Kansas legislators have opened a special session to address a state Supreme Court mandate on education funding and avert a threat that public schools might not reopen next month.

Lawmakers returned today to the Statehouse following negotiations by key Republicans with superintendents from various districts on a $38 million plan for increasing aid to poor school districts.

With the state facing a budget crunch, they were looking at proposals to redistribute existing education dollars. They also hoped to lessen resistance from wealthy districts likely to lose aid, particularly in the affluent Kansas City suburbs of Johnson County.

Republican legislators have unveiled the details of a $38 million plan for helping poor school districts. The House Appropriations and Senate Ways and Means committees introduced separate but identical versions during short meetings at the start of the special session.

The plan helps pay for extra aid to poor school districts by diverting $24 million in existing education funds from districts’ general operating funds, dollars for online courses and money set aside for student enrollment increases or other emergency needs.
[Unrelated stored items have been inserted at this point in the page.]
(** * The Booking-service launcher ([run.py]) as a state-and-exception monad

    [run.py] is a sequential script: two [shutil.which] look-ups, an optional
    [npm install], and one child process that is waited on, with a
    [KeyboardInterrupt] handler around the last step.

    The embedding keeps the script's shape.  Everything the script asks of
    its host (the search path, the file system, the parent environment, how a
    child process behaves) is a field of a [World]; every call the script
    makes to the outside is appended to a log of [event]s; Python exceptions
    are the [Raises] outcome of a small monad.  [KeyboardInterrupt] is
    delivered where the script blocks on a child: the world decides that
    [Popen], [wait] or [terminate] raises it. *)

From Stdlib Require Import ZArith.
From stdpp Require Import base option list strings pretty gmap.

(** ** Python values the script handles *)

(** The exceptions that matter to [except KeyboardInterrupt] and
    [except Exception]: [SystemExit] and [KeyboardInterrupt] derive from
    [BaseException] only; every other class raised here derives from
    [Exception] and is named by its class. *)
Inductive exn : Type :=
  | SystemExit (code : option Z)
  | KeyboardInterrupt
  | Exception (cls : string).

Definition is_KeyboardInterrupt (e : exn) : bool :=
  match e with KeyboardInterrupt => true | _ => false end.

Definition is_Exception (e : exn) : bool :=
  match e with Exception _ => true | _ => false end.

(** A call either returns a value or raises. *)
Inductive outcome (A : Type) : Type :=
  | Returns (a : A)
  | Raises (e : exn).
Arguments Returns {A} a.
Arguments Raises {A} e.

(** The [argparse] namespace built by [parser.parse_args()]. *)
Record Namespace : Type := {
  dev : bool;
  port : Z;
  force_install : bool
}.

(** The namespace of an invocation without arguments. *)
Definition default_args : Namespace :=
  {| dev := false; port := 3001; force_install := false |}.

(** A [subprocess.Popen] object: its argument vector and [returncode]
    attribute ([None] until the child has been reaped). *)
Record PopenObj : Type := {
  popen_args : list string;
  returncode : option Z
}.

(** ** The host *)

Record World : Type := {
  (** [os.name] *)
  os_name : string;
  (** [shutil.which]: the path found for a name, if any *)
  which : string → option string;
  (** [os.path.isdir] *)
  isdir : string → bool;
  (** [os.environ] when the script starts *)
  environ : gmap string string;
  (** [Popen(args)]: [None] when the constructor returns an object *)
  spawn : list string → option exn;
  (** [Popen.wait] on the child started with these arguments *)
  wait : list string → outcome Z;
  (** [Popen.terminate] on that child: [None] when the call returns *)
  terminate : list string → option exn
}.

(** What the script does to the outside, in the order it does it.
    [EvStdout] and [EvStderr] are the script's own [print] calls. *)
Inductive event : Type :=
  | EvWhich (cmd : string)
  | EvIsdir (path : string)
  | EvStdout (text : string)
  | EvStderr (text : string)
  | EvPopen (args : list string) (env : gmap string string)
  | EvExit (args : list string) (code : Z)
  | EvKill (args : list string)
  | EvTerminate (args : list string).

Global Instance exn_eq_dec : EqDecision exn.
Proof. solve_decision. Defined.

Global Instance event_eq_dec : EqDecision event.
Proof. solve_decision. Defined.

(** The interpreter state the script can reach: the process environment,
    the local name [proc] of [main] (unbound until assigned), and the log. *)
Record State : Type := {
  os_environ : gmap string string;
  proc : option PopenObj;
  log : list event
}.

Definition emit (e : event) (s : State) : State :=
  {| os_environ := os_environ s; proc := proc s; log := log s ++ [e] |}.

Definition bind_proc (p : PopenObj) (s : State) : State :=
  {| os_environ := os_environ s; proc := Some p; log := log s |}.

(** ** The monad *)

Definition M (A : Type) : Type := State → outcome A * State.

Definition ret {A} (a : A) : M A := fun s => (Returns a, s).

Definition raise {A} (e : exn) : M A := fun s => (Raises e, s).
Other funds for relatively poor school districts would be diverted from other parts of the state budget.

About 150 teachers, parents and other education advocates are rallying at the Kansas Statehouse while legislators are having a special session on school funding.

Attorney John Robb representing four Kansas school districts that are suing the state over education funding says the new plan from Republican lawmakers won’t satisfy the state Supreme Court.

However, two big school districts in Johnson County are reluctantly supporting the school funding plan. Superintendents Todd White and Jim Hinson of the Blue Valley and Shawnee Mission districts told lawmakers today that they’re backing the plan as a one-year solution.

Wichita Superintendent John Allison said his district would not object to the plan as a last resort if lawmakers couldn’t find additional dollars outside education to divert to schools.